Let’s review the evidence.
A CNN headline recently asked, Is Twitter’s breakneck growth causing a backlash? The accompanying piece noted that the site’s unique visitors are up 1,374 percent between February 2008 and February this year, with up to 7 million users from only 475,000, according to Nielsen NetView. Facebook, for the record, grew 228 percent, to 65.7 million users. “With all of those new Twitterers, fail whale sightings and site crashes seem more frequent,” CNN’s John D. Sutter wrote.
On Saturday, Twitter users were attacked by a several “Twitter worms” that invaded users’ accounts.
The UK’s Telegraph reported on a recent study that found that using micro-blogging services may harm our “moral values.”

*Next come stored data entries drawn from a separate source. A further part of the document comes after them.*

(** * My-first-RAG: a shallow embedding of [utils.py]

    The module wires a PDF loader, a text splitter, a hosted vector
    index, and a hosted language model into a retrieval-augmented
    question-answering pipeline.  This development embeds the functions
    of [utils.py] and proves the properties its specification states.

    Python strings are sequences of Unicode code points; they are
    modelled as lists of [N].  Library calls that leave the process
    (the index provider, the PDF loader, the model constructors) are
    calls into an explicit world with a failure oracle, threaded
    through a state-and-exception monad. *)

From Stdlib Require Import String Ascii List NArith Arith Bool Lia.
From Stdlib Require Import Permutation Sorted.
Import ListNotations.

(* ================================================================== *)
(** * Part I: definitions                                              *)
(* ================================================================== *)

(** ** Python strings *)

Definition pystr := list N.

Definition lit (s : string) : pystr :=
  map (fun a => N_of_ascii a) (list_ascii_of_string s).

Arguments lit s%_string.

Definition SPACE : N := 32%N.
Definition LBRACE : N := 123%N.
Definition RBRACE : N := 125%N.
Definition DQUOTE : N := 34%N.
Definition NEWLINE : N := 10%N.

(** [str.isspace] on one code point, which is also the class [\s] of a
    [str] pattern: both test CPython's Unicode whitespace property. *)
Definition py_isspace (c : N) : bool :=
  ((9 <=? c) && (c <=? 13) || (28 <=? c) && (c <=? 32)
   || (c =? 133) || (c =? 160) || (c =? 5760)
   || (8192 <=? c) && (c <=? 8202)
   || (c =? 8232) || (c =? 8233) || (c =? 8239) || (c =? 8287)
   || (c =? 12288))%N.

Arguments py_isspace c : simpl never.

(** ** [clean_text] *)

(** [re.sub(r'\s+', ' ', text)]: a left-to-right scan; [in_match] tells
    that the scan is inside a greedy match of [\s+], whose single
    replacement has been emitted already. *)
Fixpoint sub_ws (in_match : bool) (text : pystr) : pystr :=
  match text with
  | [] => []
  | c :: rest =>
      if py_isspace c
      then (if in_match then sub_ws true rest else SPACE :: sub_ws true rest)
      else c :: sub_ws false rest
  end.

Definition re_sub_ws (text : pystr) : pystr := sub_ws false text.

(** [str.lstrip()], [str.rstrip()] and [str.strip()] without argument. *)
Fixpoint lstrip (s : pystr) : pystr :=
  match s with
  | [] => []
  | c :: rest => if py_isspace c then lstrip rest else s
  end.

Definition rstrip (s : pystr) : pystr := rev (lstrip (rev s)).

Definition strip (s : pystr) : pystr := rstrip (lstrip s).

(** [utils.py], lines 149-151. *)
Definition clean_text (text : pystr) : pystr :=
  let text := re_sub_ws text in
  strip text.

(** *** The normalisation as the specification words it

    The text is cut into its maximal runs of whitespace and of
    non-whitespace; each whitespace run becomes one space; the ends are
    trimmed.  [runs] tags each run with its kind. *)
Fixpoint runs (s : pystr) : list (bool * pystr) :=
  match s with
  | [] => []
  | c :: rest =>
      match runs rest with
      | (b, run) :: others =>
          if Bool.eqb (py_isspace c) b
          then (b, c :: run) :: others
          else (py_isspace c, [c]) :: (b, run) :: others
      | [] => [(py_isspace c, [c])]
      end
  end.

(** Neighbouring runs are of different kinds. *)
Fixpoint alternating (rs : list (bool * pystr)) : bool :=
  match rs with
  | (b, _) :: (((b', _) :: _) as tail) => negb (Bool.eqb b b') && alternating tail
  | _ => true
  end.

Definition replace_run (r : bool * pystr) : pystr :=
  if fst r then [SPACE] else snd r.

Definition collapse_runs (s : pystr) : pystr :=
  flat_map replace_run (runs s).

(** A string in which every whitespace character is a single space
    standing alone; [prev_ws] tells that the character before is
    whitespace. *)
Fixpoint collapsed (prev_ws : bool) (s : pystr) : bool :=
  match s with
  | [] => true
  | c :: rest =>
      if py_isspace c
      then negb prev_ws && (c =? SPACE)%N && collapsed true rest
      else collapsed false rest
  end.

Definition starts_with_space (s : pystr) : bool :=
  match s with
  | [] => false
  | c :: _ => py_isspace c
  end.

Definition ends_with_space (s : pystr) : bool := starts_with_space (rev s).

(** ** Exceptions, results, and the world outside the process *)

(** The calls that leave [utils.py]: constructors and methods of the
    libraries it imports. *)
Inductive ext_op : Type :=
| OpPinecone            (* Pinecone(api_key=...) *)
| OpFastEmbed           (* FastEmbedEmbeddings() *)
| OpGoogleGenerativeAI  (* GoogleGenerativeAI(model=..., google_api_key=...) *)
| OpListIndexes         (* pc.list_indexes() *)
| OpCreateIndex         (* pc.create_index(...) *)
| OpDescribeIndex       (* pc.describe_index(name) *)
| OpIndex               (* pc.Index(name) *)
| OpVectorStore         (* PineconeVectorStore(index=..., embedding=...) *)
| OpAddDocuments        (* vector_store.add_documents(chunks) *)
| OpPdfLoad             (* PyPDFLoader(path).load() *)
| OpSplitDocuments      (* splitter.split_documents(documents) *)
| OpAsRetriever         (* vector_store.as_retriever(search_kwargs=...) *)
| OpRetrievalQA         (* RetrievalQA.from_chain_type(...) *)
| OpSimilaritySearch    (* the retriever's query against the index *)
| OpLLM.                (* the completion call to the hosted model *)

Inductive exn : Type :=
| AttributeError (owner attr : string)
| KeyError (key : pystr)
| IndexError
| ValueError (msg : string)
| Conflict (name : pystr)        (* the provider: the index exists already *)
| NotFound (name : pystr)        (* the provider: no such index *)
| FileError (path : pystr)       (* the loader: unreadable or malformed PDF *)
| DependencyError (code : nat).  (* any other failure of a dependency *)

(** [Pending]: the polling loop has not come to an end within the
    number of iterations examined. *)
Inductive result (A : Type) : Type :=
| Ok (a : A)
| Raise (e : exn)
| Pending.

Arguments Ok {A} a.
Arguments Raise {A} e.
Arguments Pending {A}.

(** A page or a chunk: [langchain_core.documents.Document]. *)
Record Document : Type := mkDocument {
  page_content : pystr;
  metadata : list (pystr * pystr)
}.

(** One index at the provider, with what [create_index] fixed. *)
Record Index : Type := mkIndex {
  ix_name : pystr;
  ix_dimension : nat;
  ix_metric : pystr;
  ix_cloud : pystr;
  ix_region : pystr;
  ix_vectors : list Document
}.

Inductive event : Type :=
| Printed (msg : pystr)
| Called (op : ext_op) (arg : pystr)   (* a dependency call that returned *)
| Failed (op : ext_op) (e : exn)       (* a dependency call that raised *)
| Slept (seconds : nat).

(** The world: a logical clock counting the dependency calls made so
    far, a failure oracle and a readiness oracle indexed by that clock
    (so that a dependency may fail or answer differently from one call
    to the next), the provider's indexes, the [resources/] directory,
    the environment variables, the similarity of a chunk to a question
    under the embedding, the hosted model's completion, and the trace
    of what the process has done. *)
Record World : Type := mkWorld {
  clock : nat;
  fault : nat -> ext_op -> option exn;
  ready : nat -> bool;
  indexes : list Index;
  resources : pystr -> option (list Document);
  environ : pystr -> option pystr;
  similarity : pystr -> Document -> N;
  completion : pystr -> pystr;
  trace : list event
}.

Definition set_clock (n : nat) (w : World) : World :=
  mkWorld n (fault w) (ready w) (indexes w) (resources w) (environ w)
          (similarity w) (completion w) (trace w).

Definition set_indexes (ixs : list Index) (w : World) : World :=
  mkWorld (clock w) (fault w) (ready w) ixs (resources w) (environ w)
          (similarity w) (completion w) (trace w).

Definition log (ev : event) (w : World) : World :=
  mkWorld (clock w) (fault w) (ready w) (indexes w) (resources w) (environ w)
          (similarity w) (completion w) (trace w ++ [ev]).

Definition tick (w : World) : World := set_clock (S (clock w)) w.

(** ** The monad of the module's functions: state and exceptions *)

Definition M (A : Type) : Type := World -> result A * World.

Definition ret {A : Type} (a : A) : M A := fun w => (Ok a, w).

Definition raise {A : Type} (e : exn) : M A := fun w => (Raise e, w).

(** Sequencing as Python has it: an exception raised by the first
    statement skips the rest. *)
Definition bind {A B : Type} (m : M A) (k : A -> M B) : M B :=
  fun w =>
    match m w with
    | (Ok a, w') => k a w'
    | (Raise e, w') => (Raise e, w')
    | (Pending, w') => (Pending, w')
    end.

Notation "x <- m ;; k" := (bind m (fun x => k))
  (at level 61, m at next level, right associativity).
Notation "m ;; k" := (bind m (fun _ => k))
  (at level 61, right associativity).

Definition print (msg : pystr) : M unit :=
  fun w => (Ok tt, log (Printed msg) w).

(** A call to a dependency: the clock advances; the oracle may make the
    call fail; otherwise the call acts on the world as [sem] says,
    which may itself raise. *)
Definition ext {A : Type} (op : ext_op) (arg : pystr)
           (sem : World -> result A * World) : M A :=
  fun w =>
    match fault w (clock w) op with
    | Some e => (Raise e, log (Failed op e) (tick w))
    | None =>
        match sem (tick w) with
        | (Ok a, w') => (Ok a, log (Called op arg) w')
        | (Raise e, w') => (Raise e, log (Failed op e) w')
        | (Pending, w') => (Pending, w')
        end
    end.

(** [while cond: body], examined for at most [fuel] evaluations of the
    condition. *)
Fixpoint while_loop (fuel : nat) (cond : M bool) (body : M unit) : M unit :=
  match fuel with
  | O => fun w => (Pending, w)
  | S fuel' =>
      c <- cond ;;
      if c then (body ;; while_loop fuel' cond body) else ret tt
  end.

(** [for x in xs: body]. *)
Fixpoint for_each {A : Type} (xs : list A) (body : A -> M unit) : M unit :=
  match xs with
  | [] => ret tt
  | x :: rest => body x ;; for_each rest body
  end.

Definition os_getenv (name : pystr) : M (option pystr) :=
  fun w => (Ok (environ w name), w).
(** * Image Compressor: the controller of [src/index.tsx]

    A shallow embedding of the React component [App] and of the helpers
    [formatBytes] and [Icon], with the properties its specification states
    and further properties read off the code.

    Conventions of the embedding.
    - The component's nine [useState] cells are the fields of [Session];
      what the handlers do to the browser (object URLs created and revoked,
      calls of the [imageCompression] library, downloads) is recorded in
      [Browser].  A handler is a computation in a small state monad over
      both.
    - [handleCompress] is [async]: it is split at its [await] into the part
      that runs on the click and the part that runs when the promise of
      [imageCompression] settles.
    - The compression options are JavaScript numbers: they are binary64
      floats here ([PrimFloat]).
    - [formatBytes] is applied to byte counts, which are integers: its
      argument is a [Z] and the scaled value is an exact rational. *)

From Stdlib Require Import String Ascii List Bool ZArith QArith Qround Lia.
From Stdlib Require Import Floats DecimalString.
From Stdlib Require Uint63.
Import ListNotations.

#[local] Set Warnings "-inexact-float".
#[local] Open Scope string_scope.
#[local] Open Scope Z_scope.

(** ** JavaScript numbers printed as decimals *)

Module JS.

(** The decimal digits of a non-negative integer. *)
Definition digits (n : Z) : string :=
  NilZero.string_of_uint (N.to_uint (Z.to_N n)).

(** [repeat0 n] is the string of [n] zeros. *)
Fixpoint repeat0 (n : nat) : string :=
  match n with
  | O => ""
  | S n' => String "0" (repeat0 n')
  end.

(** [Number.prototype.toFixed(f)] on a non-negative value [x] (ECMA-262,
    21.1.3.3): [n] is the integer for which [n / 10^f - x] is closest to
    zero, the larger one on a tie; its digits are padded with zeros to
    [f + 1] characters and the point is put before the last [f].  ([f] is
    between 0 and 100; JavaScript raises a RangeError otherwise.) *)
Definition toFixed (x : Q) (f : Z) : string :=
  let n := Qfloor (x * inject_Z (10 ^ f) + (1 # 2)) in
  let m := digits n in
  if f =? 0 then m
  else
    let fd := Z.to_nat f in
    let m := repeat0 (S fd - String.length m) ++ m in
    let k := String.length m in
    substring 0 (k - fd) m ++ "." ++ substring (k - fd) fd m.

(** The value of a decimal digit character, if it is one. *)
Definition digit_of (c : ascii) : option Z :=
  let n := Z.of_nat (nat_of_ascii c) in
  if (48 <=? n) && (n <=? 57) then Some (n - 48) else None.

(** Reads the digits at the front of [s]: the number read so far is
    [acc], and [cnt] counts the digits read. *)
Fixpoint read_digits (s : string) (acc : Z) (cnt : nat) : Z * nat * string :=
  match s with
  | EmptyString => (acc, cnt, s)
  | String c s' =>
      match digit_of c with
      | Some d => read_digits s' (10 * acc + d) (S cnt)
      | None => (acc, cnt, s)
      end
  end.

(** [parseFloat] on the strings [toFixed] produces for a non-negative
    value: digits, then optionally a point and digits.  The result is the
    rational the string denotes. *)
Definition parseFloat (s : string) : Q :=
  let '(ip, _, rest) := read_digits s 0 O in
  match rest with
  | String "." frac =>
      let '(m, cnt, _) := read_digits frac ip O in
      Qmake m (Z.to_pos (10 ^ Z.of_nat cnt))
  | _ => inject_Z ip
  end.

(** The digits of [r / d] after the point, for [0 <= r < d], until the
    remainder is zero. *)
Fixpoint frac_digits (fuel : nat) (r d : Z) : string :=
  match fuel with
  | O => ""
  | S fuel' =>
      if r =? 0 then ""
      else digits (10 * r / d) ++ frac_digits fuel' (10 * r mod d) d
  end.

(** [Number::toString] on a non-negative number with a short decimal
    expansion, as [x + ' '] converts it: the integer part, and the
    fractional digits without trailing zeros when there are any. *)
Definition toString (x : Q) : string :=
  let n := Qnum x in
  let d := Zpos (Qden x) in
  let frac := frac_digits 21 (n mod d) d in
  if String.eqb frac "" then digits (n / d)
  else digits (n / d) ++ "." ++ frac.
Lemma base64_decode_base64_bounded (n : nat) :
  forall bytes : list N,
    (length bytes <= n)%nat ->
    forallb (fun c => c <=? 255) bytes = true ->
    base64_decode (base64 bytes) = Some bytes.
Proof.
  induction n as [n IH] using lt_wf_ind. intros bytes Hn Hb.
  destruct bytes as [|a [|b [|c rest]]]; [reflexivity| | |].
  - cbn [forallb] in Hb. rewrite andb_true_r in Hb. apply N.leb_le in Hb.
    destruct (sextets a 0 Hb ltac:(lia)) as ((S1 & S2 & _) & Ea & _).
    cbv zeta in *. change (N.shiftr 0 4) with 0 in *. rewrite N.lor_0_r in *.
    apply is_sextet_spec in S1, S2. destruct S1 as (I1 & _), S2 as (I2 & _).
    cbn [base64 base64_decode]. rewrite I1, I2. cbn [N.eqb Pos.eqb andb].
    now rewrite Ea.
  - cbn [forallb] in Hb. rewrite andb_true_r in Hb.
    apply andb_prop in Hb. destruct Hb as (Ha & Hb).
    apply N.leb_le in Ha, Hb.
    destruct (sextets a b Ha Hb) as ((S1 & S2 & _) & Ea & E2 & _).
    destruct (sextets b 0 Hb ltac:(lia)) as ((_ & _ & S3 & _) & _ & _ & E3 & Eb & _).
    cbv zeta in *. change (N.shiftr 0 6) with 0 in *. rewrite N.lor_0_r in *.
    apply is_sextet_spec in S1, S2, S3.
    destruct S1 as (I1 & _), S2 as (I2 & _), S3 as (I3 & P3).
    cbn [base64 base64_decode]. rewrite I1, I2, P3, I3. cbn [N.eqb Pos.eqb].
    now rewrite Ea, E2, E3, Eb.
  - cbn [forallb] in Hb.
    apply andb_prop in Hb. destruct Hb as (Ha & Hb).
    apply andb_prop in Hb. destruct Hb as (Hb & Hc).
    apply andb_prop in Hc. destruct Hc as (Hc & Hr).
    apply N.leb_le in Ha, Hb, Hc.
    destruct (sextets a b Ha Hb) as ((S1 & S2 & _) & Ea & E2 & _).
    destruct (sextets b c Hb Hc) as ((_ & _ & S3 & S4) & _ & _ & E3 & Eb & Ec).
    cbv zeta in *.
    apply is_sextet_spec in S1, S2, S3, S4.
    destruct S1 as (I1 & _), S2 as (I2 & _), S3 as (I3 & P3), S4 as (I4 & P4).
    cbn [base64 base64_decode app]. rewrite I1, I2, P3, I3, P4, I4.
    rewrite (IH (length rest)) by (cbn in Hn; try lia; exact Hr).
    now rewrite Ea, E2, E3, Eb, Ec.
Qed.

Lemma base64_decode_base64 (bytes : list N) :
  forallb (fun c => c <=? 255) bytes = true ->
  base64_decode (base64 bytes) = Some bytes.
Proof. now apply (base64_decode_base64_bounded (length bytes)). Qed.

Lemma byte_pair_checked :
  all_bytes2 (fun lo hi => N.lor lo (N.shiftl hi 8) =? lo + 256 * hi) = true.
Proof. vm_compute. reflexivity. Qed.

Lemma Int16Array_of_buffer_bytes (int16 : Int16Array) :
  Forall (fun v => (-32768 <= v <= 32767)%Z) int16 ->
  Int16Array_of_bytes (Uint8Array_of_buffer int16) = Some int16.
Proof.
  unfold Uint8Array_of_buffer.
  induction 1 as [|v l Hv Hl IH]; [reflexivity|].
  cbn [flat_map app Int16Array_of_bytes]. cbv zeta. rewrite IH.
  change (2 ^ 16)%Z with 65536%Z. change (2 ^ 8)%Z with 256%Z.
  change (2 ^ 15)%Z with 32768%Z.
  pose proof (Z.mod_pos_bound v 65536 ltac:(lia)) as Hw.
  set (w := (v mod 65536)%Z) in *.
  pose proof (Z.mod_pos_bound w 256 ltac:(lia)) as Hlo.
  assert (Hhi : (0 <= w / 256 < 256)%Z)
    by (split; [apply Z.div_pos; lia|apply Z.div_lt_upper_bound; lia]).
  pose proof (all_bytes2_spec _ byte_pair_checked
                (Z.to_N (w mod 256)) (Z.to_N (w / 256)) ltac:(lia) ltac:(lia)) as E.
  cbv beta in E. apply N.eqb_eq in E. rewrite E.
  rewrite N2Z.inj_add, N2Z.inj_mul, !Z2N.id by lia.
  change (Z.of_N 256) with 256%Z.
  assert (Hu : (w mod 256 + 256 * (w / 256) = w)%Z)
    by (pose proof (Z.div_mod w 256 ltac:(lia)); lia).
  rewrite Hu. f_equal. f_equal.
  assert (Hv' : (v = w \/ v = w - 65536)%Z).
  { unfold w. pose proof (Z.div_mod v 65536 ltac:(lia)) as D.
    assert ((v / 65536 = 0 \/ v / 65536 = -1)%Z) as [Q|Q].
    { assert (-1 <= v / 65536 < 1)%Z; [|lia].
      split; [apply Z.div_le_lower_bound; lia|apply Z.div_lt_upper_bound; lia]. }
    all: rewrite Q in D; lia. }
  destruct (Z.ltb_spec w 32768); lia.
Qed.
(** C6: for every query and every history, the one request [ask] sends to
    the completion provider carries the system-prompt message, then the
    history as given and in its order, then one user message holding the
    query; for the history (user hi, assistant hello) and the query
    zoom in, that is system, user hi, assistant hello, user zoom in. *)
Theorem ask_outbound_messages :
  (forall MODEL_NAME API_BASE completion json_loads query history w,
     map req_messages
       (sent (snd (GeoAgent.ask MODEL_NAME API_BASE completion json_loads
                     query history w)))
     = map req_messages (sent w)
       ++ [ PDict [("role", PStr "system"); ("content", PStr GeoAgent.system_prompt)]
            :: history
            ++ [PDict [("role", PStr "user"); ("content", PStr query)]] ])
  /\ (forall MODEL_NAME API_BASE completion json_loads,
        map req_messages
          (sent (snd (GeoAgent.ask MODEL_NAME API_BASE completion json_loads
                        "zoom in"
                        [ PDict [("role", PStr "user"); ("content", PStr "hi")];
                          PDict [("role", PStr "assistant"); ("content", PStr "hello")] ]
                        (mk_world [] []))))
        = [ [ PDict [("role", PStr "system"); ("content", PStr GeoAgent.system_prompt)];
              PDict [("role", PStr "user"); ("content", PStr "hi")];
              PDict [("role", PStr "assistant"); ("content", PStr "hello")];
              PDict [("role", PStr "user"); ("content", PStr "zoom in")] ] ]).
Proof.
  split; intros; rewrite geo_ask_sent, map_app; unfold GeoAgent.outbound;
    simpl; rewrite build_messages_eq; reflexivity.
Qed.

And even when Twitter users tried to tap into their viral power and enforce social change through the #amazonfail movement, they discovered they were dupped. During the holiday weekend, a few authors noted that a number of gay-related titles were disappearing from Amazon’s bestseller’s list and being flagged as “adult” content. A firestorm ignited on Twitter with the hashtag #amazonfail attached to incensed tweets. Amazon blamed the “glitch,” as a “ham-fisted cataloging error” for the mistake and has said it is fixing the problem. Clay Shirky, author of Here Comes Everybody, wrote on his blog that #amazonfail was a failure because Twitter users were “seduced by righteousness” into using the tag. “[C]onservation of outrage is the wrong answer,” he wrote. “We can apologize to Amazon while not losing sight of the fact that homophobic bias is wrong and we have to fight it everywhere it exists. What we can’t do, can’t afford to do if we want to think of ourselves as people who care about injustice, is to fight it in places it doesn’t exist.”
Tippingpoint Labs points us to a search on Google Trends for the phrase “Twitter Sucks”; it displays a significant spike starting in February of this year, with 10 times more searches for the phrase in March. They also mention two viral videos, one from SlateV about a fictional new nano-blogging site called Flutter and another from Current that was posted a month ago and now has more than 1.5 million views.